Public cloud platform operators wield immense buying power – as workloads are migrated to cloud platforms, this concentration of compute creates an environment where the cloud platforms can strongly influence OEMs' design and product decisions. On one hand, this puts the likes of AWS, Azure and GCP in a kingmaker position; on the other, simply building the necessary parts becomes viable in terms of economies of scale, if the required component is not available on the open market. Intel's latter-day difficulties have pushed hyperscalers to open their facilities to AMD-powered systems, although custom silicon efforts such as Amazon's Graviton2 CPUs are increasingly gaining traction. With multiple competitors coming to Intel's Data Center group, a vendor- and architecturally diverse landscape appears to be the future of enterprise compute.

The 451 Take


Competition has opened for enterprise-scale CPUs, and the reasons for this are multifaceted: the protracted difficulties Intel faced in manufacturing, diminished performance gains for each successive generation, and the advent of workloads (e.g., AI/ML) that have to date been more efficiently handled on GPUs and FPGAs/ASICs. This, combined with the buying power of cloud platform operators, is leading to increasingly tailored and often bespoke silicon for cloud platforms.

Context


While this trend has been seen with Graviton, catering to this trend is an integral component of Pat Gelsinger's plan to transform Intel. In recent years it has seen its leadership eroded on multiple fronts – a resurgent AMD offers seamless x86-64 compatibility with higher core counts and greater power efficiency (the latter of which is enabled by TSMC's 7nm process), while Arm enjoys relevance in public cloud via Graviton at AWS, deployment of Ampere CPUs at Oracle and an abundance of speculation that Microsoft and Google are pursuing the design of custom CPUs for their respective cloud operations. Intel's attempts to turn the tide continue with the release of Ice Lake-SP: while this will undoubtedly be deployed by hyperscalers, meaningful competition in CPUs and the proliferation of customized silicon for specific workloads will persist.

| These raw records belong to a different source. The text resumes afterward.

(* ===== verification/EvRebuild.v ===== *)
(** * Reindexing: what [rebuildDerivedIndexesLocked] computes

    Whatever the order in which the runs are visited, every run ends with its
    events sorted and resealed from the start of its chain, with the statistics
    of those events; the index holds exactly them, and the global chain links
    them in the order of the visit.

    Then deletion by data subject, which reindexes what it leaves. *)

From S2P Require Import Prelude GoStrings Sha256 GoTime GoJson EvTypes EvEvents EvKernel EvRetain.
From S2P Require Import EvGraph EvReports EvFrame EvChain EvIngest.

(** ** Specification *)

(** The events of a run after reindexing. *)
Definition resealed (rd : storedRunData) : list CanonicalEvent :=
  seal_all genesis (sortEventsByTS (rd_Events rd)).

Definition idx_add (m : gmap string CanonicalEvent) (e : CanonicalEvent) :
    gmap string CanonicalEvent := <[cv_EventID e := e]> m.

Definition resealed_all (ps : list (string * storedRunData)) : list CanonicalEvent :=
  concat (map (fun p => resealed p.2) ps).

(** What reindexing leaves alone of [store]. *)
Definition still (k : Kernel) :=
  store (k_set_runs ∅ (k_set_eventsByID ∅ (k_set_integrityByRun ∅
    (k_set_globalIntegrity genesis k)))).

Lemma still_fields k k' : still k = still k' ->
  k_cfg k = k_cfg k' /\ k_registeredSources k = k_registeredSources k'
  /\ k_warmArchiveByRun k = k_warmArchiveByRun k' /\ k_coldArchiveByRun k = k_coldArchiveByRun k'
  /\ k_globalAnchors k = k_globalAnchors k' /\ k_tombstonedRefs k = k_tombstonedRefs k'.
Proof.
  intros (E1 & E2 & _ & _ & E5 & E6 & _ & _ & E9 & E10 & _)%store_fields. cbn in *. by split_and!.
Qed.

Lemma store_still k k' : store k = store k' -> still k = still k'.
Proof.
  intros (E1 & E2 & E3 & E4 & E5 & E6 & E7 & E8 & E9 & E10 & E11 & E12 & E13)%store_fields.
  unfold still, store. cbn. congruence.
Qed.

Of note, 44% of respondents in 451 Research's Infrastructure Evolution 2020 - Quarterly Advisory Report indicated they have AMD-based servers in production, with 22% indicating they have Arm-based servers in production and a further 24% are planning to implement in the next 24 months. While Intel remains the incumbent provider (with 64% of respondents indicating Intel-based servers in production), there is markedly more diversity in the datacenter CPU landscape as competitive products have been introduced by vendors and deployed by customers.

Pat Gelsinger's return to Intel: How much is needed to right the ship?


On March 24, newly appointed Intel CEO Pat Gelsinger outlined his plan to reorient Intel following years of protracted issues with manufacturing products on its 10nm process. Intel is scheduled to formally introduce Xeon CPUs built on its 10nm Ice Lake microarchitecture in April. Gelsinger noted that cascading delays to 10nm affected Intel's 7nm designs – the 7nm product, Meteor Lake, is anticipated to tape-out in Q2 2021, and is intended to be the underpinning for Intel's 2023 client and datacenter CPU lineup.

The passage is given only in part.